Sears was once the king of retailers. Now it's a cash-starved shell of itself whose very survival is in doubt.
How it got to this point is a sad tale of a once proud and iconic brand.
"This has turned into a slow death," said Sean Maharaj, director in the retail practice of consultant AArete.
Sears literally changed America by changing how Americans shopped, and ultimately lived.
When the Sears catalog first launched in 1888, most people made their own clothes and even their own furniture. Sears introduced mass-produced items instead. New labor saving appliances like washing machines changed the nature of household chores. Its stores helped lead to the suburbanization of postwar America, anchoring malls that helped new communities to grow.
It was the nation's largest employer. It was the Walmart and Amazon of its day, combined.
But as the 20th century came to a close, so did Sears' reign.
It fell behind big box competitors such as Walmart, which offered lower prices and a wider variety of goods, including groceries. In 1999 Home Depot, another big box rival that grew at Sears' expense, took its place in the Dow Jones Industrial Average, an index of the nation's most important and powerful companies.
As the 21st century began and Americans began shifting to online shopping, Sears fell farther and farther behind.
Instead of changing to meet the new reality, it took a step backwards, merging with another troubled retailer Kmart, to form Sears Holdings.
Its new CEO, hedge fund operator Eddie Lampert, thought he could turn around both companies simply by cutting costs and selling the real estate where underperforming stores were located. Sears and Kmart had 3,500 U.S. stores between them when the deal closed in 2005. When the latest round of store closings is complete, the company will be down to about 1,000 locations total.
The mistake Sears made, say experts, was failing to invest that savings to rebuild the business.
The company that invented at home shopping more than a century ago squandered an opportunity to become a major player online.
At the same time, Sears let its physical stores fall into disrepair. While other traditional retailers tried up upgrade their in-store experience, experts say Sears remaining locations were starved for cash, leaving them desolate, uninviting backwaters in the world of retail.
Macy's, Kohl's and JCPenney have all struggled with the shifting retail landscape, but they've adapted to the new reality better than Sears. Each of them reported strong holiday season sales this past year.
Meanwhile, sales at Sears and Kmart stores plunged 16% and 17% in November and December compared to a year earlier. And that doesn't even count the sales it lost due to more store closings.
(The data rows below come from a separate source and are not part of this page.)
Lemma quiz_served_until_deleted_witness :
  getQuizById number_key never_rejects_read unit no_questions "7"
    (deleteQuiz never_rejects "7" sample_db).2 = ReadMessage 404 "Quiz not found".
Proof.
  destruct (quiz_served_until_deleted number_key same_value never_rejects
              never_rejects_read unit no_questions "7" empty_body 0 sample_db
              always_answers (fun c d => eq_refl)) as (_ & _ & H).
  apply H. by rewrite sample_deleted.
Defined.

End QuizControllerMore.

Module AuthMore.
Import AuthContext.

(** X23. A rejected login returns no user and records the server's message,
    or 'Login failed' when there is none or it is empty; the token, the
    user, the stored token and the answer of [isAdmin()] stay as they were.
    A successful login clears an earlier error. *)
Theorem login_rejected (s : AuthState) (message : option string) :
  let r := login (LoginRejected message) s in
  r.2 = None /\
  (message = None \/ message = Some "" -> error r.1 = Some "Login failed") /\
  (forall m, message = Some m -> m <> "" -> error r.1 = Some m) /\
  token r.1 = token s /\ user r.1 = user s /\
  localStorage r.1 = localStorage s /\ isAdmin r.1 = isAdmin s /\
  (forall newToken userData, error (login (LoginOk newToken userData) s).1 = None).
Proof.
  simpl. split; [done|]. split; [by intros [-> | ->]|].
  split; [|done]. intros m -> Hm. by destruct m.
Qed.

(** X24. The session survives a reload through [localStorage] alone. After
    a login the provider starts again with the stored token, unless it is
    empty, and with no user, so [isAdmin()] is false until the profile is
    fetched: a fetched profile becomes the user, a failed fetch logs out
    and removes the stored token.  After a logout it starts with no token
    and stays logged out. *)
Theorem session_after_reload
    (s : AuthState) (newToken : string) (userData : User) (profile : option User) :
  let stored := localStorage (login (LoginOk newToken userData) s).1 in
  let cleared := localStorage (logout s) in
  (token (init stored) = (if decide (newToken = "") then None else Some newToken) /\
   user (init stored) = None /\ isAdmin (init stored) = false /\
   loading (init stored) = true) /\
  (newToken <> "" ->
   loading (initializeAuth profile (init stored)) = false /\
   match profile with
   | Some u =>
       user (initializeAuth profile (init stored)) = Some u /\
       token (initializeAuth profile (init stored)) = Some newToken /\
       (isAdmin (initializeAuth profile (init stored)) = true <-> role u = "admin")
   | None =>
       user (initializeAuth profile (init stored)) = None /\
       token (initializeAuth profile (init stored)) = None /\
       localStorage (initializeAuth profile (init stored)) !! "token" = None
   end) /\
  (token (init cleared) = None /\
   initializeAuth profile (init cleared) =
     {| user := None; token := None; loading := false; error := None;
        localStorage := cleared |}).
Proof.
  simpl. split; [|split].
  - unfold init. simpl. rewrite lookup_insert_eq.
    destruct newToken; simpl; repeat split; done.
  - intros Hne. unfold init, initializeAuth. simpl. rewrite lookup_insert_eq.
    destruct newToken as [|c t]; [done|]. simpl.
    destruct profile as [u|]; simpl.
    + repeat split; try done; unfold isAdmin; simpl;
        by rewrite bool_decide_eq_true.
    + repeat split. apply lookup_delete_eq.
  - unfold init, initializeAuth. simpl. by rewrite lookup_delete_eq.
Qed.

(** X25. The provider touches one key of [localStorage]: whatever [login]
    is answered, and through [logout] and [initializeAuth], every key other
    than 'token' keeps its value. *)
Theorem other_keys_untouched
    (s : AuthState) (r : LoginResponse) (profile : option User) (k : string) :
  k <> "token" ->
  localStorage (login r s).1 !! k = localStorage s !! k /\
  localStorage (logout s) !! k = localStorage s !! k /\
  localStorage (initializeAuth profile s) !! k = localStorage s !! k.
Proof.
  intros Hk. split; [|split].
  - destruct r; simpl; [by rewrite lookup_insert_ne | done].
  - simpl. by rewrite lookup_delete_ne.
  - unfold initializeAuth. destruct (token s) as [[|c t]|]; try done.
    destruct profile; simpl; [done | by rewrite lookup_delete_ne].
Qed.

Lemma other_keys_untouched_witness :
  localStorage (logout (init {[ "theme" := "dark"; "token" := "abc" ]})) !! "theme"
    = Some "dark".
Proof.
  destruct (other_keys_untouched (init {[ "theme" := "dark"; "token" := "abc" ]})
              (LoginRejected None) None "theme" ltac:(discriminate)) as (_ & H & _).
  rewrite H. reflexivity.
Defined.

End AuthMore.

Module RouteFacts.
Import App Routes.

(** X26. Every route of the table except [/login], [/register] and the
    default route is wrapped in [PrivateRoute] or [AdminRoute]; the default
    route redirects to [/login]; and no path is declared twice. *)
Theorem pages_need_a_session :
  Forall (fun r => guarded r = true \/ path r ∈ ["/login"; "/register"; "/"]) routes /\
  Forall (fun r => path r = "/" -> guard r = NavigateTo "/login") routes /\
  NoDup (map path routes).
Proof.
  split; [|split].
  - unfold routes. repeat constructor; simpl; auto; right; set_solver.
  - unfold routes. repeat constructor; simpl; try discriminate; done.
  - apply (bool_decide_unpack _). vm_compute. reflexivity.
Qed.

End RouteFacts.

Module TakeQuizMore.
Import TakeQuiz TakeQuizView TakeQuizFacts.

Lemma deref_fresh (h1 h2 : list Answer) :
  deref (h1 ++ h2)%list (seq (length h1) (length h2)) = h2.
Proof.
  revert h1. induction h2 as [|a h2 IH]; intros h1; [done|].
  unfold deref in *. simpl.
  rewrite lookup_app_r, Nat.sub_diag by lia. simpl. f_equal.
  specialize (IH (h1 ++ [a])%list). rewrite <- app_assoc, length_app in IH. simpl in IH.
  by rewrite Nat.add_1_r in IH.
Qed.

Lemma deref_all (h : list Answer) : deref h (seq 0 (length h)) = h.
Proof. apply (deref_fresh [] h). Qed.

Lemma deref_elem (h : list Answer) (arr : list loc) (a : Answer) :
  a ∈ deref h arr -> a ∈ h.
Proof.
  unfold deref. rewrite list_elem_of_omap. intros (l & _ & Hl).
  by apply list_elem_of_lookup_2 in Hl.
Qed.

Lemma initialAnswers_ids (qs : list Question) :
  map question_id (initialAnswers qs) = map q_id qs.
Proof. unfold initialAnswers. rewrite map_map. reflexivity. Qed.

Lemma initialAnswers_unanswered (qs : list Question) (i : nat) (a : Answer) :
  initialAnswers qs !! i = Some a -> selected_option a = -1.
Proof.
  unfold initialAnswers. intros H. apply list_elem_of_lookup_2, list_elem_of_In in H.
  apply in_map_iff in H as (q & <- & _). reflexivity.
Qed.

(** The events that neither load nor move within the question page. *)
Lemma control_frame id (e : Event) (s : State) :
  browsing e = false -> (forall r, e <> FetchDone r) ->
  let s' := step id e s in
  heap s' = heap s /\ answers s' = answers s /\
  currentQuestionIndex s' = currentQuestionIndex s /\
  selectedOption s' = selectedOption s /\ questions s' = questions s /\
  quiz s' = quiz s /\ loading s' = loading s.
Proof.
  intros Hb Hf. simpl. unfold step.
  destruct (timer_effect_other s (handle id e s)) as [t ->].
  destruct e; try discriminate; try (by destruct s).
  - by destruct (Hf r).
  - simpl. unfold tick. destruct (timerRef s); [|by destruct s].
    destruct (timeLeft s <=? 1); by destruct s.
Qed.

Lemma init_inv2 id : Inv2 id init.
Proof. split; simpl; done. Qed.

Lemma request_about id (s : State) (endTime : Z) :
  map question_id (heap s) = map q_id (questions s) ->
  about_the_quiz (quizId id) (questions s) (request id (answers s) endTime s).
Proof.
  intros Hids. split; [done|]. simpl. apply Forall_forall. intros a Ha.
  apply list_elem_of_In, filter_In in Ha as [Ha Hans]. apply list_elem_of_In in Ha.
  split.
  - apply deref_elem in Ha. rewrite <- Hids.
    apply list_elem_of_In, in_map, list_elem_of_In, Ha.
  - unfold answered in Hans. apply negb_true_iff in Hans. lia.
Qed.

Lemma browsing_inv2 id (s : State) (e : Event) :
  browsing e = true -> Inv s -> Inv2 id s -> enabled e s = true ->
  Inv2 id (step id e s).
Proof.
  intros Hb HI HJ Hen.
  pose proof HI as [Ht Hl Ha Hh Hi He Hs Hp].
  pose proof HJ as [Jr Jid Jl Jst Jlim Jsh Jreq Jpe].
  pose proof (browsing_mounted e s Hb Hen) as Hm.
  destruct (browsing_frame id e s Hb)
    as (F1 & F2 & F3 & F4 & F5 & F6 & F7 & F8 & F9 & F10 & F11 & F12 & F13 & F14).
  unfold step. rewrite timer_effect_same by congruence.
  split.
  - rewrite F1, F2, F3, F4, F5. done.
  - rewrite F8. destruct e; try discriminate; simpl; try done.
    + rewrite <- Jid. clear. destruct s. unfold handleOptionSelect, throw_TypeError. simpl.
      destruct (index _ _) as [l|]; [|done].
      match goal with |- context [match ?x with _ => _ end] =>
        destruct x as [a|] eqn:Hl' end; [|done]. simpl.
      change map with (@fmap list _). rewrite list_fmap_insert.
      apply list_insert_id. rewrite list_lookup_fmap. unfold loc in *. by rewrite Hl'.
    + unfold goToNextQuestion, throw_TypeError. by repeat case_match.
    + unfold goToPreviousQuestion, throw_TypeError. by repeat case_match.
  - rewrite F6, F14, F11. done.
  - rewrite F1, F11. done.
  - rewrite F11, F10. done.
  - destruct e; try discriminate; simpl.
    + (* an option *)
      clear. destruct s. unfold handleOptionSelect, throw_TypeError, read. simpl.
      destruct (index _ _) as [l|] eqn:Hix; simpl; rewrite ?Hix; simpl; [|done].
      unfold loc in *.
      match goal with |- context [match ?x with _ => _ end] =>
        destruct x as [a|] eqn:Hl' end; simpl; rewrite ?Hix; simpl; [|by rewrite Hl'].
      intros a'. rewrite list_lookup_insert_eq by (by apply lookup_lt_Some in Hl').
      intros [= <-]. unfold shown_option. simpl.
      destruct (Z.eqb_spec optionId (-1)) as [-> | _]; auto.
    + (* Next *)
      unfold goToNextQuestion, throw_TypeError.
      destruct (currentQuestionIndex s <? Z.of_nat (length (questions s)) - 1);
        [|exact Jsh].
      destruct (read s (answers s) (currentQuestionIndex s + 1)) as [a|] eqn:Hr;
        unfold read in *; simpl; rewrite Hr; [|done].
      intros a' [= <-]. by left.
    + (* Previous *)
      unfold goToPreviousQuestion, throw_TypeError.
      destruct (0 <? currentQuestionIndex s); [|exact Jsh].
      destruct (read s (answers s) (currentQuestionIndex s - 1)) as [a|] eqn:Hr;
        unfold read in *; simpl; rewrite Hr; [|done].
      intros a' [= <-]. by left.
    + exact Jsh.
  - rewrite F12, F8. done.
  - rewrite F12, F13. done.
Qed.

Lemma step_inv2 id (s : State) (e : Event) :
  Inv s -> Inv2 id s -> enabled e s = true -> Inv2 id (step id e s).
Proof.
  intros HI HJ Hen.
  destruct (browsing e) eqn:Hb; [by apply browsing_inv2|].
  pose proof HI as [Ht Hl Ha Hh Hi He Hs Hp].
  pose proof HJ as [Jr Jid Jl Jst Jlim Jsh Jreq Jpe].
  pose proof (enabled_mounted e s Hen) as Hm.
  destruct e; try discriminate.
  { (* the fetch *)
    unfold enabled in Hen. apply andb_prop in Hen as [_ Hen].
    rewrite (Hl Hen).
    destruct r; split; simpl; try done; try lia.
    - apply initialAnswers_ids.
    - intros q Hq _. injection Hq as <-. lia.
    - intros a. unfold read, index. simpl. change (Z.to_nat 0) with 0%nat.
      destruct questionsData; simpl; [done|]. intros [= <-]. by left.
    - intros q Hq _. injection Hq as <-. lia. }
  all: unfold enabled in Hen; simpl in Hm; try apply andb_prop in Hen as [_ Hen].
  - (* Start Quiz *)
    unfold on_page, view in Hen.
    destruct (loading s) eqn:Hld; [done|].
    destruct (truthy_error (error s)) eqn:Herr; [done|].
    destruct (quizStarted s) eqn:Hst; [done|].
    destruct (Hp eq_refl) as [Hfi Hpe].
    destruct s; simpl in *. subst.
    unfold step, timer_effect, handle, startQuiz, mounted; simpl.
    split; simpl in *; intros; simplify_eq; try done; try lia; eauto.
  - (* Back to Quizzes *)
    unfold on_page, view in Hen.
    destruct (loading s) eqn:Hld; [done|].
    destruct s; simpl in *. subst.
    unfold step, timer_effect, handle, navigate, mounted; simpl.
    split; simpl in *; intros; simplify_eq; try done; try lia; eauto.
  - (* Finish Quiz *)
    unfold on_page, view in Hen.
    destruct (loading s) eqn:Hld; [done|].
    destruct (truthy_error (error s)) eqn:Herr; [done|].
    destruct (quizStarted s) eqn:Hst; [|done].
    pose proof (request_about id s now Jid) as Hreq.
    destruct s; simpl in *. subst.
    unfold step, timer_effect, handle, finishQuiz, mounted; simpl.
    repeat case_match; split; simpl in *; intros; simplify_eq; try done; try lia; eauto.
  - (* a tick *)
    apply bool_decide_eq_true in Hen as [c Hc].
    destruct (Ht c Hc) as (-> & Hst & Hfi & _).
    assert (Hld : loading s = false).
    { destruct (loading s) eqn:E; [|done]. rewrite (Hl eq_refl) in Hst. done. }
    pose proof (request_about id (clearInterval s) now Jid) as Hreq.
    destruct s; simpl in *. subst.
    unfold step, timer_effect, handle, tick, finishQuiz, mounted; simpl.
    repeat case_match; split; simpl in *; intros; simplify_eq; try done; try lia; eauto.
    all: try (specialize (Jlim _ eq_refl); lia).
  - (* the request resolved *)
    assert (Hld : loading s = false).
    { destruct (loading s) eqn:E; [|done]. rewrite (Hl eq_refl) in Hen. done. }
    apply bool_decide_eq_true in Hen.
    destruct s; simpl in *. subst.
    unfold step, timer_effect, handle, submit_resolved, navigate, mounted; simpl.
    split; simpl in *; intros; simplify_eq; try done; try lia; eauto.
  - (* the request was rejected *)
    assert (Hld : loading s = false).
    { destruct (loading s) eqn:E; [|done]. rewrite (Hl eq_refl) in Hen. done. }
    apply bool_decide_eq_true in Hen.
    destruct s; simpl in *. subst.
    unfold step, timer_effect, handle, submit_rejected, mounted; simpl.
    repeat case_match; split; simpl in *; intros; simplify_eq; try done; try lia; eauto.
    all: apply Jr; try done; destruct quizFinished0; try done.
    all: rewrite bool_decide_eq_true_2 in * by done; simpl in *; done.
Qed.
"When you look at Macy's, they've invested a lot into their brand," said Greg Portell is lead partner in the retail practice of A.T. Kearney. "Sears hasn't invested in its brands."
In fact, it's been selling off its bedrock brands just to generate cash. Kenmore appliances. Craftsman tools. Diehard batteries. For years these trusted brands could only be found at Sears.
But Kenmore appliances and DieHard batteries can now be purchased on Amazon, and Sears is considering selling the brands themselves. Later this year you'll be able to buy Craftsman tools at Lowe's, after Sears sold the Craftsman brand to Stanley Black & Decker.
But Land's End is the brand that best illustrates the decline of Sears.
Unlike Kenmore and Craftsman, Sears purchased the Land's End business rather than creating it, paying $1.9 billion in cash for it in 2002. But its sales fell far short of expectations. By 2014 Sears had spun off the company to shareholders in a deal that brought Sears just $500 million in cash.
Today Lands End is a stand alone company with stock worth a total about $550 million, more than twice the $225 million market value of Sears Holdings.
Sears shares have been plunging for months, hitting a series of record lows. It's down 40% so far this year.
The company insists it will be able achieve its long-promised turnaround.
"We remain intensely focused on becoming a more competitive retailer," the company said in a statement last month. "We expect that the actions we are taking will support these efforts."
But last year Sears had to warn that there was "substantial doubt" it could remain in business. That made its problems worse because Sears suppliers started getting nervous. The entire retail industry relies on suppliers to provide goods on credit. But Sears vendors starting demanding cash up front or faster payments to protect themselves in case the retailer filed for bankruptcy.
Whirlpool, which started selling its appliances at Sears in 1916, was the most notable example of a vendor departure. The manufacturer stopped selling its Whirlpool, Maytag, KitchenAid and Jenn-Air products to Sears as of October 2017.
Sears was once the leader in U.S. appliance sales. But by last year, Sears accounted for less than 3% of Whirlpool's global sales.
"What you had is lack of strategic vision," said the consultant Sean Maharaj. He said all the store closings, brand sales and other efforts aren't likely to produce the promised turnaround.
"They're just delaying the inevitable," he said.